Eligibility laws differ from one jurisdiction to another, but typically, you have to be at or below poverty level to qualify for a public defender. If you have a job and assets, you're likely to be ineligible.
If you think you can demonstrate to the judge that you can barely make ends meet as it is and that you would face severe financial hardship if you had to retain a lawyer, you can ask him for an indigency hearing. If he grants you one, you would have to be prepared to show your tax statements, pay stubs, bills and expenses to prove you cannot afford counsel. If you win the hearing you get a public defender.
If you lose the hearing, or expect you will lose it, many lawyers take credit cards. That would give you some way to pay your lawyer but to make small, affordable monthly payments to your card carrier.
The overwhelming number of pro-bono criminal lawyers are public defenders.

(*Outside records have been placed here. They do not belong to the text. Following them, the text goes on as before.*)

(** What is left of [createApp] and of [Run] up to the features' waits.  A
    snapshot becomes part of the step that uses it. *)
Inductive main_step :=
| InitSubscriptions                      (* Build *)
| RegisterCore                           (* NewRouterApp *)
| RegisterExecutor                       (* NewGatewayApp *)
| SnapshotSchedule                       (* NewSchedulerApp: the rules it finds *)
| RegisterSchedule (jobs : list job)     (* and its callback *)
| AwaitSync                              (* WaitReady *)
| MarkReady
| StartSubscriptions                     (* CompositeApp.Run *)
| ReadCore                               (* RouterApp.Run: CoreRules *)
| RebuildCore (core : list Rule).        (* and the rebuild from them *)

Definition main_program (fe : FeaturesConfig) : list main_step :=
  ([InitSubscriptions] ++
   (if fe_Router fe then [RegisterCore] else []) ++
   (if fe_Gateway fe then [RegisterExecutor] else []) ++
   (if fe_Scheduler fe then [SnapshotSchedule] else []) ++
   [AwaitSync; MarkReady; StartSubscriptions] ++
   (if fe_Router fe then [ReadCore] else []))%list.

Inductive start_error := FeatureFailed (e : app_error) | SyncTimeout.

(** [None] in what the watcher has still to give is the end of the initial
    values. *)
Record KVStart := MkKVStart {
  kv_cluster : Cluster;
  kv_pending : list (option rule_update);
  kv_synced : bool;                      (* the manager's [ready] is closed *)
  kv_main : list main_step;
  kv_ready : bool;                       (* the base's [ready] *)
  kv_error : option start_error;
}.

Definition on_cluster (s : KVStart) (c : Cluster) : KVStart :=
  MkKVStart c (kv_pending s) (kv_synced s) (kv_main s) (kv_ready s) (kv_error s).
Definition then_main (s : KVStart) (rest : list main_step) : KVStart :=
  MkKVStart (kv_cluster s) (kv_pending s) (kv_synced s) rest (kv_ready s) (kv_error s).
(** [createApp] or [Run] returns an error; the watcher goes on. *)
Definition fail_start (s : KVStart) (e : start_error) : KVStart :=
  MkKVStart (kv_cluster s) (kv_pending s) (kv_synced s) [] (kv_ready s) (Some e).

Definition fresh_responder : Responder := NewResponder (MkActionPublisher (na_Publish (cf_NATS cfg))) None.

Definition register_executor (c : Cluster) : Cluster :=
  let '(b, re) := broker_SetHTTPExecutor exec (cl_broker c) (default fresh_responder (cl_responder c)) in
  match cl_responder c with
  | Some _ => SetCoreRebuildFunc (set_broker c b) re
  | None => set_broker c b
  end.

(** A step of the main goroutine, [rest] being what follows it. *)
Definition main_run (m : main_step) (rest : list main_step) (s : KVStart) : KVStart :=
  let c := kv_cluster s in
  match m with
  | InitSubscriptions => then_main (on_cluster s (set_broker c (InitializeSubscriptionManager cfg (cl_broker c)))) rest
  | RegisterCore => then_main (on_cluster s (SetCoreRebuildFunc c fresh_responder)) rest
  | RegisterExecutor => then_main (on_cluster s (register_executor c)) rest
  | SnapshotSchedule =>
      match NewSchedulerApp true (ScheduleRules (cl_processor c)) with
      | Ok jobs => then_main s (RegisterSchedule jobs :: rest)
      | Err e => fail_start s (FeatureFailed (ScheduleFailed e))
      end
  | RegisterSchedule jobs => then_main (on_cluster s (SetScheduleRebuildFunc c jobs)) rest
  | AwaitSync => then_main s rest
  | MarkReady => MkKVStart c (kv_pending s) (kv_synced s) rest true (kv_error s)
  | StartSubscriptions =>
      let '(out, c) := with_net (composite_start (cl_broker c)) c in
      let s := on_cluster s (set_broker c out.2) in
      match out.1 with Ok _ => then_main s rest | Err e => fail_start s (FeatureFailed e) end
  | ReadCore => then_main s (RebuildCore (CoreRules c) :: rest)
  | RebuildCore core => then_main (on_cluster s (rebuild_core true core c)) rest
  end.

(** [WaitReady] holds the main goroutine until the initial values are in; the
    deadline of [createApp] may pass instead. *)
Inductive turn := Watcher | MainLine | Deadline.

Definition turn_step (t : turn) (s : KVStart) : option KVStart :=
  match t with
  | Watcher =>
      match kv_pending s with
      | [] => None
      | None :: rest => Some (MkKVStart (kv_cluster s) rest true (kv_main s) (kv_ready s) (kv_error s))
      | Some u :: rest => Some (MkKVStart (consume (kv_cluster s) u) rest (kv_synced s) (kv_main s) (kv_ready s) (kv_error s))
      end
  | MainLine =>
      match kv_main s with
      | [] => None
      | AwaitSync :: rest => if kv_synced s then Some (main_run AwaitSync rest s) else None
      | m :: rest => Some (main_run m rest s)
      end
  | Deadline => match kv_main s with AwaitSync :: _ => Some (fail_start s SyncTimeout) | _ => None end
  end.

Fixpoint run_turns (ts : list turn) (s : KVStart) : option KVStart :=
  match ts with
  | [] => Some s
  | t :: ts => s ← turn_step t s; run_turns ts s
  end.

Definition kv_start (c : Cluster) (updates : list (option rule_update)) : KVStart :=
  MkKVStart c updates false (main_program (cf_Features cfg)) false None.

(** [IsReady], behind the /ready probe. *)
Definition IsReady (s : KVStart) (connected : bool) : bool := kv_ready s && connected.

(** ** Specification *)

(** The main goroutine is between a snapshot and its use. *)
Definition holding (s : KVStart) : bool :=
  match kv_main s with RegisterSchedule _ :: _ | RebuildCore _ :: _ => true | _ => false end.

(** No update is handled meanwhile. *)
Fixpoint undisturbed (ts : list turn) (s : KVStart) : bool :=
  match ts with
  | [] => true
  | t :: ts =>
      negb (match t with Watcher => holding s | _ => false end) &&
      match turn_step t s with Some s => undisturbed ts s | None => true end
  end.

(** What is left to do, a snapshot counting for its use too. *)
Definition step_cost (m : main_step) : nat := match m with SnapshotSchedule | ReadCore => 2 | _ => 1 end.
Definition work (s : KVStart) : nat := length (kv_pending s) + sum_list_with step_cost (kv_main s).
End start.

Arguments KVStart : clear implicits.
Arguments KVStart {_ _}.

#[export] Instance turn_eq_dec : EqDecision turn.
Proof. solve_decision. Defined.

(** ** Lemmas: the updates do not depend on the start *)

Section updates.
Context `{Env} `{LoaderEnv} `{Cron} `{Net} `{SortSlice}.
Implicit Types c : Cluster.

(** What the verdict on an update reads, and the schedule rules of files. *)
Definition footprint c : Loader * St * StreamResolver * list Rule :=
  (cl_loader c, cl_st c, bk_resolver (cl_broker c), p_scheduleRules (cl_processor c)).

Lemma with_net_footprint {A} (m : NM A) c : footprint (with_net m c).2 = footprint c.
Proof. unfold with_net. by destruct (m (cl_net c)). Qed.

Lemma with_net_broker {A} (m : NM A) c : cl_broker (with_net m c).2 = cl_broker c.
Proof. unfold with_net. by destruct (m (cl_net c)). Qed.

Lemma set_broker_footprint c b : bk_resolver b = bk_resolver (cl_broker c) → footprint (set_broker c b) = footprint c.
Proof. intros Hb. unfold footprint. cbn. by rewrite Hb. Qed.

Lemma in_range_order_footprint subjects c : footprint (in_range_order subjects c).2 = footprint c.
Proof. apply with_net_footprint. Qed.

Lemma subject_step_footprint {A} (m : NM A) (b : A → Broker) c :
  yields m (λ out _, bk_resolver (b out) = bk_resolver (cl_broker c)) →
  footprint (set_broker (with_net m c).2 (b (with_net m c).1)) = footprint c.
Proof.
  intros Hm. destruct (with_net_spec _ _ c Hm) as (? & Hb & _).
  rewrite set_broker_footprint; [apply with_net_footprint|]. by rewrite with_net_broker.
Qed.

Lemma start_subjects_footprint subjects c : footprint (start_subjects subjects c) = footprint c.
Proof.
  revert c. induction subjects as [|s rest IH]; intros c; cbn [start_subjects]; [done|].
  pose proof (subject_step_footprint (broker_AddAndStartSubscription (cl_broker c) s) snd c) as Hs.
  destruct (with_net _ c) as [out c1]. rewrite IH. apply Hs.
  eapply yields_weaken; [apply broker_AddAndStartSubscription_spec|]. by intros ? ? (? & _).
Qed.

Lemma remove_subjects_footprint subjects c : footprint (remove_subjects subjects c) = footprint c.
Proof.
  revert c. induction subjects as [|s rest IH]; intros c; cbn [remove_subjects]; [done|].
  pose proof (subject_step_footprint (broker_RemoveSubscription (cl_broker c) s) id c) as Hs.
  destruct (with_net _ c) as [b c1]. rewrite IH. apply Hs.
  eapply yields_weaken; [apply broker_RemoveSubscription_spec|]. by intros ? ? (? & _).
Qed.

Lemma push_footprint c : footprint (push c).1.1 = footprint c.
Proof.
  unfold push. pose proof (with_net_footprint (with_world (range_order (map_to_list (cl_currentRules c)))) c) as Hf.
  destruct (with_net _ c) as [order c1]. cbn [snd] in Hf. rewrite <- Hf. unfold pushRulesToProcessor, ReplaceKVRuleSet.
  by repeat case_match; simplify_eq.
Qed.

Lemma rebuild_schedule_footprint w rules c : footprint (rebuild_schedule w rules c) = footprint c.
Proof. unfold rebuild_schedule. by repeat case_match. Qed.

Lemma rebuild_core_footprint w rules c : footprint (rebuild_core w rules c) = footprint c.
Proof.
  unfold rebuild_core. destruct (cl_responder c) as [re|]; [|done]. destruct w; [|done].
  pose proof (with_net_footprint (Rebuild re rules) c) as Hf. destruct (with_net _ c) as [re' c1]. exact Hf.
Qed.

But all lawyers are supposed to do pro bono work now and again to stay in good standing with their bar. You could call criminal lawyers and explain your circumstances and see if anyone will take your case pro bono.
Finally, if there are law schools in your area, many have criminal justice clinics where law students take on real criminal cases for course credit under the supervision of an attorney. These clinics are free or have a sliding fee scale, and when court is called for, the professor goes to court with the student to make sure the case is handled correctly. Many of these clinics have excellent reputations, and that's an option to look into.